Title: Beyond the Battleground; Classic Strategies from the Yijing and Baguazhang for Managing Crisis Situations
Author: Tom Bisio
Publisher: Blue Snake Books
First off this is a deep read book. This is not a light reading book. I'll probably have to read it another couple of times to really dive into what the book was saying. It takes your full concentration to fully appreciate this book. What the book does, is use the Yijing (I've always seen it written as I-Ching) to describe change and how that is used to drive battle theory. Because Bagua (the author's martial art) is based on the Yijing, there are many references to how this applies on a martial arts level as well.
|Trigrams of the Yijing|
ProsOne of the things I really liked about this book was the examples. Instead of just sticking with ancient Chinese examples, where they directly quote the Yijing, the author pulls from all over history, both ancient and modern, including Mao Tse Dong, Carl von Clausewitz, and John Boyd (originator of the OODA Loop description). I think this does a good job of making the book more accessible to today's modern, Western audience.

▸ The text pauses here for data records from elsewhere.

(** * Nexus PhotoShop backend: the bounded local image store of [app.py]

    A shallow embedding of the Flask service in [src/app.py] and the
    properties of its image store: capacity precheck, oldest-first cleanup,
    filename safety check, storage summary and payload decoding.

    Conventions of the embedding.
    - A Python [str] is a [string]; characters above 127 stand for non-ASCII
      text.  [bytes] are [list byte].
    - Python [int]s are [Z]; [os.path.getmtime] values are kept as [Z] ticks
      (only their order is used by the code).
    - The upload folder is a flat directory of regular files, held as a list
      in [os.listdir] order.
    - Code that raises is written in a state-and-exception monad [M]; a
      [try]/[except Exception] block is [try_except]. *)

From Stdlib Require Import ZArith NArith List String Ascii Bool Lia.
From Stdlib Require Import Permutation Sorted DecimalString.
From Stdlib.Strings Require Import Byte.
Import ListNotations.

Local Open Scope string_scope.
Local Open Scope list_scope.

(** ** Python built-ins used by the service *)

Module Py.

(** [s.startswith(p)] *)
Definition startswith (s p : string) : bool := String.prefix p s.

(** [s.endswith(p)] for a one-character [p] *)
Fixpoint endswith_char (s : string) (c : ascii) : bool :=
  match s with
  | EmptyString => false
  | String a EmptyString => Ascii.eqb a c
  | String _ s' => endswith_char s' c
  end.

(** [sub in s] *)
Fixpoint str_in (sub s : string) : bool :=
  String.prefix sub s ||
  match s with
  | EmptyString => false
  | String _ s' => str_in sub s'
  end.

(** [s.split(sep)] for a one-character separator *)
Fixpoint split (sep : ascii) (s : string) : list string :=
  match s with
  | EmptyString => [EmptyString]
  | String c s' =>
      if Ascii.eqb c sep then EmptyString :: split sep s'
      else match split sep s' with
           | w :: ws => String c w :: ws
           | [] => [String c EmptyString]
           end
  end.

(** The cut of [s] at its last [sep]: [None] when [sep] does not occur. *)
Fixpoint rcut (sep : ascii) (s : string) : option (string * string) :=
  match s with
  | EmptyString => None
  | String c s' =>
      match rcut sep s' with
      | Some (a, b) => Some (String c a, b)
      | None => if Ascii.eqb c sep then Some (EmptyString, s') else None
      end
  end.

(** [s.rsplit(sep, 1)] for a one-character separator *)
Definition rsplit1 (sep : ascii) (s : string) : list string :=
  match rcut sep s with
  | Some (a, b) => [a; b]
  | None => [s]
  end.

Definition lower_char (c : ascii) : ascii :=
  let n := N_of_ascii c in
  if ((65 <=? n) && (n <=? 90))%N then ascii_of_N (n + 32) else c.

(** [s.lower()] on ASCII text *)
Fixpoint lower (s : string) : string :=
  match s with
  | EmptyString => EmptyString
  | String c s' => String (lower_char c) (lower s')
  end.

(** [x in set_of_strings] *)
Definition mem (x : string) (l : list string) : bool :=
  existsb (String.eqb x) l.

(** [str(n)] for an [int] *)
Definition str_int (n : Z) : string := NilZero.string_of_int (Z.to_int n).

(** [s[:n]] *)
Definition take (n : nat) (s : string) : string := String.substring 0 n s.

(** [os.path.join(a, b)] of [posixpath] *)
Definition os_path_join (a b : string) : string :=
  if startswith b "/" then b
  else if (String.eqb a "" || endswith_char a "/") then a ++ b
  else a ++ "/" ++ b.

End Py.

(** ** Exceptions *)

Inductive exn_class : Type :=
| BinasciiError
| ValueError
| TypeError
| IndexError
| UnidentifiedImageError
| FileNotFoundError
| PermissionError
| IsADirectoryError.

(** An exception object: its class and [str(e)]. *)
Record exn : Type := Exn { exn_cls : exn_class; exn_msg : string }.

Definition str (e : exn) : string := exn_msg e.

Inductive result (A : Type) : Type :=
| Ok (a : A)
| Raise (e : exn).
Arguments Ok {A} a.
Arguments Raise {A} e.

(** ** [base64.b64decode] and [base64.b64encode]

    [b64decode(s)] is called with [validate=False]: a [str] argument is first
    encoded as ASCII, then [binascii.a2b_base64] runs in its lenient mode,
    which skips every character outside the alphabet and stops at a complete
    padding. *)

Module Base64.

Definition byte_of_N (n : N) : byte :=
  match Byte.of_N (n mod 256) with
  | Some b => b
  | None => x00
  end.

(** [table_a2b_base64]: the sextet of an alphabet character *)
Definition a2b_value (c : ascii) : option N :=
  let n := N_of_ascii c in
  if ((65 <=? n) && (n <=? 90))%N then Some (n - 65)%N
  else if ((97 <=? n) && (n <=? 122))%N then Some (n - 71)%N
  else if ((48 <=? n) && (n <=? 57))%N then Some (n + 4)%N
  else if (n =? 43)%N then Some 62%N
  else if (n =? 47)%N then Some 63%N
  else None.

Definition BASE64_PAD : ascii := "="%char.

Definition err_one_extra (written : nat) : exn :=
  Exn BinasciiError
    ("Invalid base64-encoded string: number of data characters ("
     ++ Py.str_int (Z.of_nat (written / 3 * 4 + 1))
     ++ ") cannot be 1 more than a multiple of 4").

Definition err_padding : exn := Exn BinasciiError "Incorrect padding".

(** The decoding loop of [binascii.a2b_base64]: [quad_pos] is the position
    in the current group of four, [leftchar] the bits carried over, [pads]
    the padding characters seen since the last data character, [out] the
    bytes written so far. *)
Fixpoint a2b_loop (s : string) (quad_pos : nat) (leftchar : N) (pads : nat)
    (out : list byte) : result (list byte) :=
  match s with
  | EmptyString =>
      match quad_pos with
      | O => Ok out
      | S O => Raise (err_one_extra (List.length out))
      | _ => Raise err_padding
      end
  | String c s' =>
      if Ascii.eqb c BASE64_PAD then
        if (2 <=? quad_pos)%nat then
          if (4 <=? quad_pos + S pads)%nat then Ok out
          else a2b_loop s' quad_pos leftchar (S pads) out
        else a2b_loop s' quad_pos leftchar pads out
      else
        match a2b_value c with
        | None => a2b_loop s' quad_pos leftchar pads out
        | Some this_ch =>
            match quad_pos with
            | 0%nat => a2b_loop s' 1%nat this_ch 0%nat out
            | 1%nat =>
                a2b_loop s' 2%nat (N.land this_ch 15) 0%nat
                  (out ++ [byte_of_N (N.lor (N.shiftl leftchar 2)
                                            (N.shiftr this_ch 4))])
            | 2%nat =>
                a2b_loop s' 3%nat (N.land this_ch 3) 0%nat
                  (out ++ [byte_of_N (N.lor (N.shiftl leftchar 4)
                                            (N.shiftr this_ch 2))])
            | _ =>
                a2b_loop s' 0%nat 0%N 0%nat
                  (out ++ [byte_of_N (N.lor (N.shiftl leftchar 6) this_ch)])
            end
        end
  end.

ConsI have two points about the cons of this book. One, I've mentioned, it is not a light read. This is heavy on deep thoughts and intricate in its descriptions of the different states of change, the trigrams. I don't really consider this a big negative, as it depends on what you want to read. If you're looking for that, then this would be a great book. The second is that I would have liked to see more description on how the Yijing is applicable in a more martial arts sense, instead of a overarching military command sense.
When I started this book, I had only a passing familiarity with what the Yijing was. Now I feel I have a better understanding of what it is, and how it applies to real situations, which is kind of the point of the book. I just wish it would have dealt with it on a more one-on-one basis of martial arts. Maybe that's book two? Or that subject has been covered in all the Baguag books, and I'm just ignorant of them. Which is why I'm going to give the book 3.5 out of 5 Ninja Stars. It wasn't what I thought the book was going to be (again not a bad thing), but it was well written, informative, and I learned a lot.